What you need to do => For the data below, give again exactly the lines from the one containing "height ← st_lift (parse_usize height);" through the one containing "bs_height := Some height;", both ends included, and no others.

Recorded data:
(* ===== verification/RestAddress.v ===== *)
(** * The REST API: address and script-hash routes

    [bindex-electrum/src/rest/address.rs], in either format: every route folds
    the confirmed history of each requested script and adds the mempool's side
    of it. *)

From S2P Require Import Prelude External Text Utf8 Index Fmt Headers Batch Store Client Chain.
From S2P Require Import Merkle Protocol Mempool CoreRest ScriptFold Adapter TorPush Config Bitcoind.
From S2P Require Import Monitor Server Deadline Http RestTypes RestQuery.

Definition MAX_HISTORY_TXS : Z := 100.
Definition MULTI_ADDRESS_LIMIT : nat := 300.
Definition MULTI_ADDRESS_BODY_LIMIT : Z := 21600.

(** An in-flight request. *)
Record Req := { req_http : HttpRequest; req_deadline : Deadline }.

(** A path segment equal to a literal. *)
Definition seg (literal : string) (segment : str) : bool := bool_decide (segment = lit literal).

(** ** Pure parts *)

(** One transaction's effect on the requested scripts, merged across them. *)
Record MergedRow := {
  mr_txid : hash32; mr_height : Z; mr_position : Z; mr_funded : Z; mr_spent : Z;
}.
(** The confirmed history of every script a request names. *)
Record Histories := { h_entries : list (ElectrumScripthash * ScriptHistory) }.
(** The loop of [blocks]: [room] more values at most, from a height down. *)
Fixpoint blocks_loop (room : nat) (empty : bool) (height : Z) : M (list format_BlockValue) :=
  match room with
  | O => mret []
  | Datatypes.S room =>
      hash ← hash_at height;
      match hash with
      | None =>
          if empty : bool then st_lift (Err (not_found (lit "Block not found"))) else mret []
      | Some hash =>
          value ← block_value hash;
          rest ← (if height =? 0 then mret [] else blocks_loop room false (height - 1));
          mret (value :: rest)
      end
  end.
Definition blocks (start : option str) : M HttpResponse :=
  tip ← query_tip_height;
  let start := default tip (value ← start; parse_unsigned (2 ^ 64) value) in
  values ← blocks_loop (Z.to_nat (rc_default_block_limit config)) true start;
  answer_json (JArray (format_block_json <$> values)) TTL_SHORT.

Definition block_height (height : str) : M HttpResponse :=
  height ← st_lift (parse_usize height);
  hash ← block_hash_at height;
  tip ← query_tip_height;
  answer_text (block_hash_to_string hash) (ttl_by_depth (Some height) tip).
Definition block (hash : str) : M HttpResponse :=
  hash ← st_lift (parse_block_hash hash);
  value ← block_value hash;
  value ← read_block_ext hash value;
  answer_json (format_block_json value) TTL_LONG.

Definition block_status (hash : str) : M HttpResponse :=
  hash ← st_lift (parse_block_hash hash);
  v ← query_block_json hash;
  height ← st_lift (json_u64 v "height" (lit "block JSON carried no height"));
  at_height ← hash_at height;
  status ←
    (if bool_decide (at_height = Some hash) then
       next ← hash_at (wrap64 (height + 1));
       mret {| bs_in_best_chain := true; bs_height := Some height;
               bs_next_best := block_hash_to_string <$> next |}
     else mret {| bs_in_best_chain := false; bs_height := None; bs_next_best := None |});
  tip ← query_tip_height;
  answer_json (block_status_json status) (ttl_by_depth (bs_height status) tip).
(* ===== verification/Rest.v ===== *)
(** * The REST API: answering requests on a connection

    [RestApi::respond], [handle_connection] and [refuse] of
    [bindex-electrum/src/rest/mod.rs]. A connection is what its client sends
    and what has been written to it; when each wait of the server times out is
    an argument, by round. *)

From S2P Require Import Prelude External Text Utf8 Index Fmt Headers Batch Store Client Chain.
From S2P Require Import Merkle Protocol Mempool CoreRest ScriptFold Adapter TorPush Config Bitcoind.
From S2P Require Import Monitor Server Deadline Http RestTypes RestQuery RestAddress.
From S2P Require Import RestHandlers.

(** How waiting for a permit of the query semaphore ends. *)
Inductive permit := Acquired | ShuttingDown | TooManyQueries.

(** ** Connections, for any way to answer requests *)

Section connection.
Context {A : Type}.
(** The server's shared state [A], and how it answers a request. *)
Context (respond : HttpRequest → stM A HttpError HttpResponse) (request_body_bytes_cap : Z)
  (identity_at : nat → IdentityHeaders).
(** Whether the wait of a round for more bytes, or the time for the request,
    runs out. *)
Context (wait_expires request_expires : nat → bool).

Record Connection := { cn_reader : Reader; cn_writer : Writer; cn_api : A }.
Abbreviation C := (stM Connection http_io_error).

Definition on_reader {B} (m : stM Reader http_io_error B) : C B := λ c,
  let '(r, rd) := m (cn_reader c) in
  (r, {| cn_reader := rd; cn_writer := cn_writer c; cn_api := cn_api c |}).
Definition on_writer {B} (m : stM Writer http_io_error B) : C B := λ c,
  let '(r, wr) := m (cn_writer c) in
  (r, {| cn_reader := cn_reader c; cn_writer := wr; cn_api := cn_api c |}).
(** [respond] turns every error into a response. *)
Definition answer (request : HttpRequest) : C HttpResponse := λ c,
  let '(r, api) := respond request (cn_api c) in
  (match r with Ok response => Ok response | Err err => Ok (into_response err) | Panic m => Panic m end,
   {| cn_reader := cn_reader c; cn_writer := cn_writer c; cn_api := api |}).

(** [fill_buf]: what has arrived, empty at the end of the stream. *)
Definition fill_buf : stM Reader http_io_error bytes := λ rd,
  match rd_data rd with
  | [] => (if rd_clean rd then Ok [] else Err PeerReset, rd)
  | data => (Ok data, rd)
  end.

Definition write_error (n : nat) (err : HttpError) : C () :=
  on_writer (write_response (into_response err) (identity_at n) false).

(** The loop, from round [n] on. *)
Fixpoint connection_loop (fuel n : nat) : C () :=
  match fuel with
  | O => st_lift (Panic "out of fuel")
  | Datatypes.S fuel =>
      if wait_expires n then mret tt else
      data ← on_reader fill_buf;
      match data with
      | [] => mret tt
      | _ =>
          if request_expires n
          then write_error n (http_error_new 408 (lit "request timed out")) else
          outcome ← on_reader (read_request request_body_bytes_cap);
          match outcome with
          | RoClosed => mret tt
          | RoInvalid status message => write_error n (http_error_new status message)
          | RoRequest request =>
              response ← answer request;
              _ ← on_writer (write_response response (identity_at n) (rq_keep_alive request));
              if rq_keep_alive request then connection_loop fuel (n + 1) else mret tt
          end
      end
  end.
(** A round that goes on has read a request, at least a byte. *)
Definition handle_connection : C () := λ c,
  connection_loop (Datatypes.S (length (rd_data (cn_reader c)))) 0 c.

(** A connection over the limit gets a response too. *)
Definition refuse : stM Writer http_io_error () :=
  write_response (into_response (http_error_new 503 (lit "too many connections"))) (identity_at 0) false.
End connection.
Arguments Connection : clear implicits.
Arguments Build_Connection {A} _ _ _.
Arguments cn_reader {A} _.
Arguments cn_writer {A} _.
Arguments cn_api {A} _.

(** ** [RestApi::respond] *)

Section respond.
Context {S W F : Type} `{HS : !Hashes, HX : !Hex, HT : !HashText, ST : !ScriptHashText,
  TT : !TxidText, TP : !TxidParse, BT : !BlockHashText, SO : !ScriptOps, VI : !VarInt,
  SL : !Slices, CS : !Consensus, RD : !RocksDB S, HA : !HttpAgent W, RA : !RpcAgent W,
  FS : !Files, JT : !JsonText, JF : !JsonFloats, SD : !Serde, MS : !Millis F,
  TX : !Transactions, SC : !Scripts, TR : !TxOutReader, RF : !RestFloats, RT : !Rates,
  FO : !Format, FR : !FormatReads S W F}.
Context (params : format_Params) (config : RestConfig) (server_config : Config) (rpc : RpcClient)
  (tor_push : option TorTargets).
Context (adapter_error_text : adapter_error slices_error → str)
  (corerest_error_text : corerest_error → str) (rpc_error_text : rpc_error → str)
  (tor_error_text : tor_error → str) (utf8_error_text : bytes → str) (debug_str : str → str)
  (strings_to_vec : list str → bytes).
Context (interfere : nat → Adapter S → Adapter S) (mempool_at : nat → MempoolIndex)
  (push_env : nat → PushEnv) (mode : overflow_mode) (clock : nat → Z) (permit_at : nat → permit).

Abbreviation M := (stM (Rest S W F) HttpError).

(** The tick of the next synchronization point. *)
Definition at_tick {B} (f : nat → B) : M B :=
  on_chain adapter_error_text
    (λ w, let w := next_tick interfere w in (Ok (f (wd_tick w)), w)).

Definition acquire_query : M () :=
  p ← at_tick permit_at;
  st_lift match p with
          | Acquired => Ok tt
          | ShuttingDown => Err (http_error_new 503 (lit "server shutting down"))
          | TooManyQueries => Err (http_error_new 503 (lit "too many concurrent queries"))
          end.

(** Before errors become responses. *)
Definition respond (request : HttpRequest) : M HttpResponse :=
  now ← at_tick clock;
  let deadline := after now (request_timeout config) in
  let expensive := is_expensive (rq_method request) (segments request) in
  _ ← (if expensive then acquire_query else mret tt);
  route params config server_config rpc tor_push adapter_error_text corerest_error_text rpc_error_text
    tor_error_text utf8_error_text debug_str strings_to_vec interfere mempool_at push_env mode clock
    {| req_http := request; req_deadline := deadline |}.
End respond.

Task solution =>
  height ← st_lift (parse_usize height);
  hash ← block_hash_at height;
  tip ← query_tip_height;
  answer_text (block_hash_to_string hash) (ttl_by_depth (Some height) tip).
Definition block (hash : str) : M HttpResponse :=
  hash ← st_lift (parse_block_hash hash);
  value ← block_value hash;
  value ← read_block_ext hash value;
  answer_json (format_block_json value) TTL_LONG.

Definition block_status (hash : str) : M HttpResponse :=
  hash ← st_lift (parse_block_hash hash);
  v ← query_block_json hash;
  height ← st_lift (json_u64 v "height" (lit "block JSON carried no height"));
  at_height ← hash_at height;
  status ←
    (if bool_decide (at_height = Some hash) then
       next ← hash_at (wrap64 (height + 1));
       mret {| bs_in_best_chain := true; bs_height := Some height;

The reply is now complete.